(** A user id that some row mentions has exactly one summary. *)
Lemma studentSummaries_one_per_user rows row :
  row ∈ rows ->
  exists s,
    List.filter (fun s => StudentSummary.user_id s =?
                          AdminResponseView.user_id row)
      (AdminPanel.studentSummaries Date_getTime rows) = [s] /\
    StudentSummary.user_id s = AdminResponseView.user_id row /\
    s ∈ AdminPanel.studentSummaries Date_getTime rows.
Proof.
  intros Hrow.
  destruct (studentSummaries_inv rows) as (Hnd & Hkeys & Hget).
  assert (Hk : AdminResponseView.user_id row ∈
               JsMap.keys (fold_left (AdminPanel.summarize Date_getTime)
                             rows JsMap.empty)) by (apply Hkeys; eauto).
  apply JsMap_has_keys in Hk. unfold JsMap.has in Hk.
  destruct (JsMap.get _ (AdminResponseView.user_id row)) as [s|] eqn:G;
    [|discriminate].
  destruct (Hget _ _ G) as (Hid & _).
  assert (Hin : s ∈ AdminPanel.studentSummaries Date_getTime rows).
  { unfold AdminPanel.studentSummaries, JsMap.values.
    apply list_elem_of_fmap. exists (AdminResponseView.user_id row, s).
    split; [reflexivity | apply JsMap_get_elem; exact G]. }
  exists s. split; [|split; assumption].
  rewrite <- Hid. apply filter_unique; [|exact Hin].
  rewrite studentSummaries_user_ids. exact Hnd.
Qed.
(** C3. For every pair of a user and a question that some row mentions,
    there is exactly one summary of that user, and the answer it records
    for the question is the score of the first row, in input order, that
    mentions the pair; later rows for the pair are skipped. Nothing else
    is recorded: every summary is that of a user of some row, and every
    answer of a summary is the score of the first row of its pair. In
    particular the rows
    [{user:1,q:1,score:5,ts:T2}, {user:1,q:1,score:2,ts:T1}], in that
    order, give one summary, for user 1, with [answers[1] = 5]. *)
Theorem aggregator_first_row_wins :
  (forall rows row,
     row ∈ rows ->
     exists s first,
       List.filter (fun s => StudentSummary.user_id s =?
                             AdminResponseView.user_id row)
         (AdminPanel.studentSummaries Date_getTime rows) = [s] /\
       first_row rows (AdminResponseView.user_id row)
                 (AdminResponseView.question_id row) = Some first /\
       JsMap.get (StudentSummary.answers s)
                 (AdminResponseView.question_id row) =
         Some (AdminResponseView.score first)) /\
  (forall rows s,
     s ∈ AdminPanel.studentSummaries Date_getTime rows ->
     (exists row, row ∈ rows /\
                  AdminResponseView.user_id row = StudentSummary.user_id s) /\
     forall q,
       JsMap.get (StudentSummary.answers s) q =
         AdminResponseView.score <$>
           first_row rows (StudentSummary.user_id s) q) /\
  (forall name avatar grade gender text T1 T2,
     exists s,
       AdminPanel.studentSummaries Date_getTime
         [AdminResponseView.mk 1 name avatar grade gender 1 text 5 T2;
          AdminResponseView.mk 1 name avatar grade gender 1 text 2 T1] = [s] /\
       StudentSummary.user_id s = 1 /\
       JsMap.get (StudentSummary.answers s) 1 = Some 5).
Proof.
  split_and!.
  - intros rows row Hrow.
    destruct (studentSummaries_one_per_user rows row Hrow)
      as (s & Hone & Hid & Hin).
    pose proof (studentSummaries_first_row rows s
                  (AdminResponseView.question_id row) Hin) as Hget.
    rewrite Hid in Hget.
    destruct (first_row rows (AdminResponseView.user_id row)
                (AdminResponseView.question_id row)) as [first|] eqn:E.
    + exists s, first. auto.
    + exfalso. unfold first_row in E.
      pose proof (proj1 (find_none_iff _ _) E row Hrow) as Hno.
      simpl in Hno. rewrite !Z.eqb_refl in Hno. discriminate.
  - intros rows s Hin. split.
    + pose proof (studentSummaries_elem rows s Hin) as Hget.
      destruct (studentSummaries_inv rows) as (_ & Hkeys & _).
      apply Hkeys. apply JsMap_has_keys. unfold JsMap.has.
      rewrite Hget. reflexivity.
    + intros q. apply studentSummaries_first_row. exact Hin.
  - intros name avatar grade gender text T1 T2. eexists.
    split; [reflexivity|]. split; reflexivity.
Qed.
End Aggregator.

————————

§ **EXERCISE DETAILS**: Print all of the data exactly as it was given.

§ **TASK ANSWER**:
(** A user id that some row mentions has exactly one summary. *)
Lemma studentSummaries_one_per_user rows row :
  row ∈ rows ->
  exists s,
    List.filter (fun s => StudentSummary.user_id s =?
                          AdminResponseView.user_id row)
      (AdminPanel.studentSummaries Date_getTime rows) = [s] /\
    StudentSummary.user_id s = AdminResponseView.user_id row /\
    s ∈ AdminPanel.studentSummaries Date_getTime rows.
Proof.
  intros Hrow.
  destruct (studentSummaries_inv rows) as (Hnd & Hkeys & Hget).
  assert (Hk : AdminResponseView.user_id row ∈
               JsMap.keys (fold_left (AdminPanel.summarize Date_getTime)
                             rows JsMap.empty)) by (apply Hkeys; eauto).
  apply JsMap_has_keys in Hk. unfold JsMap.has in Hk.
  destruct (JsMap.get _ (AdminResponseView.user_id row)) as [s|] eqn:G;
    [|discriminate].
  destruct (Hget _ _ G) as (Hid & _).
  assert (Hin : s ∈ AdminPanel.studentSummaries Date_getTime rows).
  { unfold AdminPanel.studentSummaries, JsMap.values.
    apply list_elem_of_fmap. exists (AdminResponseView.user_id row, s).
    split; [reflexivity | apply JsMap_get_elem; exact G]. }
  exists s. split; [|split; assumption].
  rewrite <- Hid. apply filter_unique; [|exact Hin].
  rewrite studentSummaries_user_ids. exact Hnd.
Qed.
(** C3. For every pair of a user and a question that some row mentions,
    there is exactly one summary of that user, and the answer it records
    for the question is the score of the first row, in input order, that
    mentions the pair; later rows for the pair are skipped. Nothing else
    is recorded: every summary is that of a user of some row, and every
    answer of a summary is the score of the first row of its pair. In
    particular the rows
    [{user:1,q:1,score:5,ts:T2}, {user:1,q:1,score:2,ts:T1}], in that
    order, give one summary, for user 1, with [answers[1] = 5]. *)
Theorem aggregator_first_row_wins :
  (forall rows row,
     row ∈ rows ->
     exists s first,
       List.filter (fun s => StudentSummary.user_id s =?
                             AdminResponseView.user_id row)
         (AdminPanel.studentSummaries Date_getTime rows) = [s] /\
       first_row rows (AdminResponseView.user_id row)
                 (AdminResponseView.question_id row) = Some first /\
       JsMap.get (StudentSummary.answers s)
                 (AdminResponseView.question_id row) =
         Some (AdminResponseView.score first)) /\
  (forall rows s,
     s ∈ AdminPanel.studentSummaries Date_getTime rows ->
     (exists row, row ∈ rows /\
                  AdminResponseView.user_id row = StudentSummary.user_id s) /\
     forall q,
       JsMap.get (StudentSummary.answers s) q =
         AdminResponseView.score <$>
           first_row rows (StudentSummary.user_id s) q) /\
  (forall name avatar grade gender text T1 T2,
     exists s,
       AdminPanel.studentSummaries Date_getTime
         [AdminResponseView.mk 1 name avatar grade gender 1 text 5 T2;
          AdminResponseView.mk 1 name avatar grade gender 1 text 2 T1] = [s] /\
       StudentSummary.user_id s = 1 /\
       JsMap.get (StudentSummary.answers s) 1 = Some 5).
Proof.
  split_and!.
  - intros rows row Hrow.
    destruct (studentSummaries_one_per_user rows row Hrow)
      as (s & Hone & Hid & Hin).
    pose proof (studentSummaries_first_row rows s
                  (AdminResponseView.question_id row) Hin) as Hget.
    rewrite Hid in Hget.
    destruct (first_row rows (AdminResponseView.user_id row)
                (AdminResponseView.question_id row)) as [first|] eqn:E.
    + exists s, first. auto.
    + exfalso. unfold first_row in E.
      pose proof (proj1 (find_none_iff _ _) E row Hrow) as Hno.
      simpl in Hno. rewrite !Z.eqb_refl in Hno. discriminate.
  - intros rows s Hin. split.
    + pose proof (studentSummaries_elem rows s Hin) as Hget.
      destruct (studentSummaries_inv rows) as (_ & Hkeys & _).
      apply Hkeys. apply JsMap_has_keys. unfold JsMap.has.
      rewrite Hget. reflexivity.
    + intros q. apply studentSummaries_first_row. exact Hin.
  - intros name avatar grade gender text T1 T2. eexists.
    split; [reflexivity|]. split; reflexivity.
Qed.
End Aggregator.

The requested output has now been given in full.